2.超大规模金融信号挖掘与自动建模:金融信号(或因子)是刻画了某些特定金融规律的具有一定预测能力的数学规则、统计学模型或机器学习模型。传统的手工建模方式效率低成本高。我们通过AI算法将人工建模的分析、思考、设计过程转化为复杂数学空间中的搜索优化过程,运用分布式计算实现高效的易扩展的金融信号自动挖掘流程。

3.金融行为知识图谱与认知推理计算:力争用5年时间完成全球最大的金融行为知识图谱,构建起全行业、全品种、全产业链、全周期、全球市场的通用型动态金融信息网络、挖掘金融经济实体和事件之间纷繁复杂的关联关系、因果关系和动态变化趋势。与此同时,我们研究新型认知逻辑推理算法,融合概率图符号推理与图神经网络,实现基于现有知识图谱的认知推理能力和分析决策能力。

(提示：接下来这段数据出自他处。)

(** X7. [isInViewport] throws exactly when the scroll (if any) did not
    reject, the box is measured with positive area, the viewport is present,
    and either the padding is negative or, outside full-visibility mode, the
    threshold is outside [0,1]; the padding is reported first. *)
Theorem isInViewport_throws_iff (l : LocatorLike) (o : IsInViewportOptions)
    (e : UsageError) :
  outcome (isInViewport l o) = Thrown e <->
  ~ scrollRejects l o /\
  (exists b vp, boundingBox l = Some b /\ 0 < area b /\ viewportOf l = Some vp) /\
  ((orDefault (padding o) 0 < 0 /\ e = Negative "padding" (orDefault (padding o) 0)) \/
   (0 <= orDefault (padding o) 0 /\
    orDefault (fullyVisible o) false = false /\
    (orDefault (threshold o) 0 < 0 \/ 1 < orDefault (threshold o) 0) /\
    e = NotRatio01 "threshold" (orDefault (threshold o) 0))).
Proof.
  rewrite <- viewportChecks_outcome.
  destruct (scrollRejects_dec l o) as [Hs|Hs].
  { destruct Hs as [Hs1 Hs2].
    unfold isInViewport, tryScroll. rewrite Hs1, Hs2. cbn.
    split; [discriminate|]. intros [Hn _]. exfalso. apply Hn. split; assumption. }
  destruct (boundingBox l) as [b|] eqn:Hb.
  2: { rewrite isInViewport_absent by (left; exact Hb).
       split; [discriminate|]. intros (_ & (b & vp & H & _) & _). discriminate. }
  destruct (Qlt_le_dec 0 (area b)) as [Ha|Ha].
  2: { rewrite (isInViewport_zero_area l o b Hb Ha).
       split; [discriminate|]. intros (_ & (b' & vp & H & Hp & _) & _).
       injection H as <-. lra. }
  destruct (viewportOf l) as [vp|] eqn:Hv.
  2: { rewrite isInViewport_absent by (right; exact Hv).
       split; [discriminate|]. intros (_ & (b' & vp & _ & _ & H) & _). discriminate. }
  rewrite (isInViewport_measured l o b vp Hs Hb Ha Hv).
  unfold bind. destruct (outcome (viewportChecks o)) as [[]|e'] eqn:E; cbn [outcome ret].
  - split; [discriminate|]. intros (_ & _ & H). discriminate.
  - split.
    + intro H. repeat split; [exact Hs|exists b, vp; auto|congruence].
    + intros (_ & _ & H). congruence.
Qed.

Lemma isInViewport_accepted (l : LocatorLike) (o : IsInViewportOptions)
    (b : BoundingBox) (vp : ViewportSize) :
  validViewport o -> ~ scrollRejects l o ->
  boundingBox l = Some b -> 0 < area b -> viewportOf l = Some vp ->
  outcome (isInViewport l o) = Returned (viewportVerdict o b vp).
Proof.
  intros Hval Hs Hb Ha Hv.
  rewrite (isInViewport_measured l o b vp Hs Hb Ha Hv).
  rewrite (viewportChecks_ok o Hval), bind_ret_l. reflexivity.
Qed.



(** X10. Lowering the threshold only relaxes [isInViewport]: a call that
    returns true with a threshold in [0,1] returns true with every smaller
    threshold in [0,1], the other options unchanged. *)
Theorem isInViewport_threshold_antitone (l : LocatorLike)
    (fv : option bool) (p : option Q) (s : option bool) (t t' : Q) :
  0 <= t' -> t' <= t -> t <= 1 ->
  outcome (isInViewport l (mkIsInViewportOptions fv (Some t) p s)) = Returned true ->
  outcome (isInViewport l (mkIsInViewportOptions fv (Some t') p s)) = Returned true.
Proof.
  intros H0 Hle H1.
  set (o := mkIsInViewportOptions fv (Some t) p s).
  set (o' := mkIsInViewportOptions fv (Some t') p s).
  destruct (scrollRejects_dec l o) as [Hs|Hs].
  { rewrite (isInViewport_rejected_run l o Hs). intro Hc; discriminate Hc. }
  assert (Hs' : ~ scrollRejects l o') by exact Hs.
  destruct (boundingBox l) as [b|] eqn:Hb.
  2: { rewrite (isInViewport_absent l o) by (left; exact Hb). intro Hc; discriminate Hc. }
  destruct (Qlt_le_dec 0 (area b)) as [Ha|Ha].
  2: { rewrite (isInViewport_zero_area l o b Hb Ha). intro Hc; discriminate Hc. }
  destruct (viewportOf l) as [vp|] eqn:Hv.
  2: { rewrite (isInViewport_absent l o) by (right; exact Hv). intro Hc; discriminate Hc. }
  rewrite (isInViewport_measured l o b vp Hs Hb Ha Hv).
  destruct (Qlt_le_dec (orDefault p 0) 0) as [Hp|Hp].
  { unfold viewportChecks. cbn [padding o].
    rewrite (assertNonNegative_throws _ _ Hp).
    unfold bind, throw; cbn [outcome probes]. intro Hc; discriminate Hc. }
  assert (Hval : validViewport o).
  { split; [exact Hp|]. intros _. cbn. lra. }
  assert (Hval' : validViewport o').
  { split; [exact Hp|]. intros _. cbn. lra. }
  rewrite (viewportChecks_ok o Hval), bind_ret_l.
  rewrite (isInViewport_accepted l o' b vp Hval' Hs' Hb Ha Hv).
  unfold viewportVerdict. cbn [outcome ret fullyVisible threshold padding o o' orDefault].
  match goal with
  | |- context [if ?guard then false else _] => destruct guard
  end; [intro Hc; discriminate Hc|].
  destruct (orDefault fv false); [intro H; exact H|].
  intro H. injection H as H. f_equal.
  rewrite num_ge_true in *. lra.
Qed.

4.多模态金融场景的深度学习预训练大模型:近年以BERT、GPT、DALLE/CLIP为代表的深度学习自监督模型在NLP和多模态预测领域取得了很大的成功,我们认为此范式在金融领域有巨大的研究和应用潜力。我们研究面向全球金融证券市场投资风控场景下的万亿级参数的超大型多模态时序深度学习模型,研究跨行业跨周期跨市场跨金融产品的通用AI大模型及其场景迁移模式,针对金融行为预测场景研究transformer、MLP-mixer等大型模型之外的新型时序模型与范式,研究超大型模型的自动特征工程/自动优化/自动集成/自动迁移技术。

5.金融算法和机器学习算法的软硬件加速:随着算法技术、超算技术和大数据技术的飞速发展,金融数据分析正向着超细颗粒度和超多样性数据维度发展,对在算法层面、软件层面和硬件层面上对金融算法和深度学习算法进行训练加速和推理加速提出了极高的要求。我们研究GPU和FPGA技术对金融算法实时推理性能加速,研究基于FPGA技术的金融计算低延迟性能,研究超算CPU-GPU硬件架构下Transformer、图卷积网络、图注意力网络等经典模型和NAS/MoE技术的分布式计算优化。

6.金融衍生品AI 精准定价模型与云平台:以期权、利率互换为代表的金融衍生品是全球规模最大的金融产品市场,衍生品投资和风控的核心是如何精准的定价。正确的、精准的资产定价有助于衍生品在金融市场中发挥风险对冲的作用,降低标的物(大宗商品、债券、股票或股票指数)自身价格波动带来的市场风险。传统定价策略和隐含波动率计算主要基于求解以随机微分动力系统为代表的复杂数学模型,其定价计算严重依赖于模型假设的准确性和求解器的效率。我们研究将深度学习技术与随机微分方程模型相融合来提升定价精度,并以此为基础研发新型金融衍生品定价云平台。